[Collected data]
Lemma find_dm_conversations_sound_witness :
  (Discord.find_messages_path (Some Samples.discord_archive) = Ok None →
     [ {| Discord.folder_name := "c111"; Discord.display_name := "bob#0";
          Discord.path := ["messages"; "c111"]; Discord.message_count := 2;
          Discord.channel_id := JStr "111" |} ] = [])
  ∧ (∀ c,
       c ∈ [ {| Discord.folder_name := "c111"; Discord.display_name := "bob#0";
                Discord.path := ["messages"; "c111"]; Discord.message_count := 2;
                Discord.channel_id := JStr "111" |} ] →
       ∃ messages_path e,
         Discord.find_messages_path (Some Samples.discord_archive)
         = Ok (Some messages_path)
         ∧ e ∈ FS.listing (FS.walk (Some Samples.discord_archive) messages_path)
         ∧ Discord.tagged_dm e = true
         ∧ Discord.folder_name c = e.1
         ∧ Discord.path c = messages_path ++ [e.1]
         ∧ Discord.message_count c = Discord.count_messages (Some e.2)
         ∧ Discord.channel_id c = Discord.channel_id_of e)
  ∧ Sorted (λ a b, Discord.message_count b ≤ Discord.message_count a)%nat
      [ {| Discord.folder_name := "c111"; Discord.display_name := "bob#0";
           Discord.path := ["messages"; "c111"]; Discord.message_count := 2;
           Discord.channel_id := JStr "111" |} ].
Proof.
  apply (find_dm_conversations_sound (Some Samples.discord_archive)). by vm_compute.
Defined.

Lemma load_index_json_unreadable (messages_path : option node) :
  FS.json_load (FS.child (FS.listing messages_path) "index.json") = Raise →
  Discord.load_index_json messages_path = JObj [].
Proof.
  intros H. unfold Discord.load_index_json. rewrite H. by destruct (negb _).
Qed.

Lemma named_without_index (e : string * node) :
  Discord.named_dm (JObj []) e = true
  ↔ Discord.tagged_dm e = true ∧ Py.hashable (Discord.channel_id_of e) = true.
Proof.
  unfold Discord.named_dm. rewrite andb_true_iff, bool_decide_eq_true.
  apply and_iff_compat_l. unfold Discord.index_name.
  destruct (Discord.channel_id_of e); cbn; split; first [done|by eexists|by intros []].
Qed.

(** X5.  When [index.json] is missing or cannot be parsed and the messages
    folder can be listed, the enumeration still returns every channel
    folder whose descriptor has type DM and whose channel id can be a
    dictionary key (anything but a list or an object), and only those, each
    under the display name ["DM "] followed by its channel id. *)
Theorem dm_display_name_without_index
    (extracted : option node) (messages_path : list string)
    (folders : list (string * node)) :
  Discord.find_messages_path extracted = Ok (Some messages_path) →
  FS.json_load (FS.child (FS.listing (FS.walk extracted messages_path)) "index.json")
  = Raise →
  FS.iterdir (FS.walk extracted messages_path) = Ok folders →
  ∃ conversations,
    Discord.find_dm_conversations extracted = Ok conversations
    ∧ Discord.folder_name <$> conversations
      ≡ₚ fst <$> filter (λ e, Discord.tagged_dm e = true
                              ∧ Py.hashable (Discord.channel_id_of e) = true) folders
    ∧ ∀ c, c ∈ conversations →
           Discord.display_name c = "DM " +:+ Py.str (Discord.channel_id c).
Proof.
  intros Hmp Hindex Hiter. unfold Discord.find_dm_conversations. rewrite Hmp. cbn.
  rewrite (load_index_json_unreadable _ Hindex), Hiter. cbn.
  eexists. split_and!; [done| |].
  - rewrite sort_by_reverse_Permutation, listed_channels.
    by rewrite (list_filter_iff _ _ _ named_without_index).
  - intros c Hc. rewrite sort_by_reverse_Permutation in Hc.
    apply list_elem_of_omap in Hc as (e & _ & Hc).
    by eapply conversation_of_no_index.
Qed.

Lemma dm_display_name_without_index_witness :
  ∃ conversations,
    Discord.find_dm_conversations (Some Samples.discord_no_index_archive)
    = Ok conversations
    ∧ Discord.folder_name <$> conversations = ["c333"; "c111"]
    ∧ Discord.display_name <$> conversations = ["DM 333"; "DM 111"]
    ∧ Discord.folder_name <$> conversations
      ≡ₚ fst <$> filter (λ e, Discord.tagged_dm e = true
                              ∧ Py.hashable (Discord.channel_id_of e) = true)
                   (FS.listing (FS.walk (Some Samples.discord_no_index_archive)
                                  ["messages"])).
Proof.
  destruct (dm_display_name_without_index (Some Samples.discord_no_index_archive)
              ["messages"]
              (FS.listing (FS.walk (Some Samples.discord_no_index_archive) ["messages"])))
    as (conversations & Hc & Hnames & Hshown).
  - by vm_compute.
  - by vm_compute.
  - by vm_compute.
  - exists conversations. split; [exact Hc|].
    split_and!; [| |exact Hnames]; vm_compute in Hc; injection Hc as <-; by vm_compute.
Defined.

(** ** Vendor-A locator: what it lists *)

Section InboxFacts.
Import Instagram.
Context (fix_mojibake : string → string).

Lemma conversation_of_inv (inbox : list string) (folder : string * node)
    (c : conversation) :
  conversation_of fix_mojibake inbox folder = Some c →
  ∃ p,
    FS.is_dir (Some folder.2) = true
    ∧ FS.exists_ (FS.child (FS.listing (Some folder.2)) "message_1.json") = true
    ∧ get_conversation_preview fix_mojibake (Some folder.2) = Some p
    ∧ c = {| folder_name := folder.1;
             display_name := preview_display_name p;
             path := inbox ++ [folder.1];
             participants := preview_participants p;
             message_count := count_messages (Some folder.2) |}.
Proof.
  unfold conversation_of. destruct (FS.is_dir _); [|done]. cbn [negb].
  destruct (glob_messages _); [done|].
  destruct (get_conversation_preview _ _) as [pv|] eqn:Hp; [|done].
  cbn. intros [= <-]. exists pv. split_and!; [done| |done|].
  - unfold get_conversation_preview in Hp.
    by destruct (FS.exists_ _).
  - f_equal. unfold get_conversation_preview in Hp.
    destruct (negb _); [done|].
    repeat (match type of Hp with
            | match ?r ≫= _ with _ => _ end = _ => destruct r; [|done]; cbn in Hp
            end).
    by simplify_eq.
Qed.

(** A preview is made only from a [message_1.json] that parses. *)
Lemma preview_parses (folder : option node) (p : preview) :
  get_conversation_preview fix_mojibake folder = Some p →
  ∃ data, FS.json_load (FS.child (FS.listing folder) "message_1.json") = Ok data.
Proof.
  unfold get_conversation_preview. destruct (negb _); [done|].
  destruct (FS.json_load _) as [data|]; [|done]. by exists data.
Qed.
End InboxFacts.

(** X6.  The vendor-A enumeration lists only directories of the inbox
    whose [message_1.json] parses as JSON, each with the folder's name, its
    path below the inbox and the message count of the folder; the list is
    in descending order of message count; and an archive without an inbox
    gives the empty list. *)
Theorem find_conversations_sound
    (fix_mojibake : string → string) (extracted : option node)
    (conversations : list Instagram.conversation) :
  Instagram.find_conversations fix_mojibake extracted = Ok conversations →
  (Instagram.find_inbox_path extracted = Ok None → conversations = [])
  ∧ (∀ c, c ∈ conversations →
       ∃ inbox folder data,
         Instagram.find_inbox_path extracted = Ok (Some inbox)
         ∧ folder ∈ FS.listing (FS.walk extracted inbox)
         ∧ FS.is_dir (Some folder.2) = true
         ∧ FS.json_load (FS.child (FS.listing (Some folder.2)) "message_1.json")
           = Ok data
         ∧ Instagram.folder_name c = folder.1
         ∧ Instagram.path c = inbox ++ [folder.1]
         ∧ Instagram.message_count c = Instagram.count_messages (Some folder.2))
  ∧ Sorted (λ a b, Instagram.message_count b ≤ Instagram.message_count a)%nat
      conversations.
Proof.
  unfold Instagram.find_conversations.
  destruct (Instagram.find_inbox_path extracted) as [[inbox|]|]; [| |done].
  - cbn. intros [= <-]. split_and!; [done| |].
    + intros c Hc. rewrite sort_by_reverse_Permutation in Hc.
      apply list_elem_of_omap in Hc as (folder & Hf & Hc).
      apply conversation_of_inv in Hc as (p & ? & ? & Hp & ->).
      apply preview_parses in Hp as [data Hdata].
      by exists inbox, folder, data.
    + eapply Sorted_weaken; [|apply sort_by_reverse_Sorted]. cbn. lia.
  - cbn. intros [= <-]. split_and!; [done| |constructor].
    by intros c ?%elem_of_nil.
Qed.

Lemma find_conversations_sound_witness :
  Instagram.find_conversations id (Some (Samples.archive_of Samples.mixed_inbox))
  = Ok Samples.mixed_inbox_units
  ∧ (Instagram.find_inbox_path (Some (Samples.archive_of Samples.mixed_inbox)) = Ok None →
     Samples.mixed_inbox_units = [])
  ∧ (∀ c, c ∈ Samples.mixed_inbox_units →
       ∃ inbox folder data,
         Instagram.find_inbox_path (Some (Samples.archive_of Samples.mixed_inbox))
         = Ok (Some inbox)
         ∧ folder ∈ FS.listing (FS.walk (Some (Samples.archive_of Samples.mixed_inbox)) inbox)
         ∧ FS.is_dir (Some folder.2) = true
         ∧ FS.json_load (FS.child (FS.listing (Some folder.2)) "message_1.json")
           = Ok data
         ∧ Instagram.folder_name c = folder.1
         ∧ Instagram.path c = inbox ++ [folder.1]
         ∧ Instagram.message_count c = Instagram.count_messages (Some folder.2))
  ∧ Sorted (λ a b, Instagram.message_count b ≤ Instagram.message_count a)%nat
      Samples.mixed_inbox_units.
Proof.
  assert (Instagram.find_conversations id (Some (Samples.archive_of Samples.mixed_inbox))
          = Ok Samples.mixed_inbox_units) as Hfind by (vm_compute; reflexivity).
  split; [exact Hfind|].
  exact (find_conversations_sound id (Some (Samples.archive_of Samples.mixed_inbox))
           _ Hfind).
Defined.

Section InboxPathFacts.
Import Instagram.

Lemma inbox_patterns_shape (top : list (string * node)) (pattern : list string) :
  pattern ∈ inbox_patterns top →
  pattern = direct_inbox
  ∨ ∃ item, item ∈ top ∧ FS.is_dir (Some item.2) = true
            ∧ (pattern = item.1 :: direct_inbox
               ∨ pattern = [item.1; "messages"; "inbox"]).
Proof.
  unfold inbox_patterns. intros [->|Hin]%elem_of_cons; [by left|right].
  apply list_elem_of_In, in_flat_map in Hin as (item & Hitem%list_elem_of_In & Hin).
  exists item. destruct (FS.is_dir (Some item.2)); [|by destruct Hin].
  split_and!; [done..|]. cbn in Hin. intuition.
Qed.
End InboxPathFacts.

What you have to do
All lines above from the one holding "Section InboxFacts." to the one holding "destruct (glob_messages _); [done|].", inclusive, are to be copied exactly; no other line is wanted.

Result
Section InboxFacts.
Import Instagram.
Context (fix_mojibake : string → string).

Lemma conversation_of_inv (inbox : list string) (folder : string * node)
    (c : conversation) :
  conversation_of fix_mojibake inbox folder = Some c →
  ∃ p,
    FS.is_dir (Some folder.2) = true
    ∧ FS.exists_ (FS.child (FS.listing (Some folder.2)) "message_1.json") = true
    ∧ get_conversation_preview fix_mojibake (Some folder.2) = Some p
    ∧ c = {| folder_name := folder.1;
             display_name := preview_display_name p;
             path := inbox ++ [folder.1];
             participants := preview_participants p;
             message_count := count_messages (Some folder.2) |}.
Proof.
  unfold conversation_of. destruct (FS.is_dir _); [|done]. cbn [negb].
  destruct (glob_messages _); [done|].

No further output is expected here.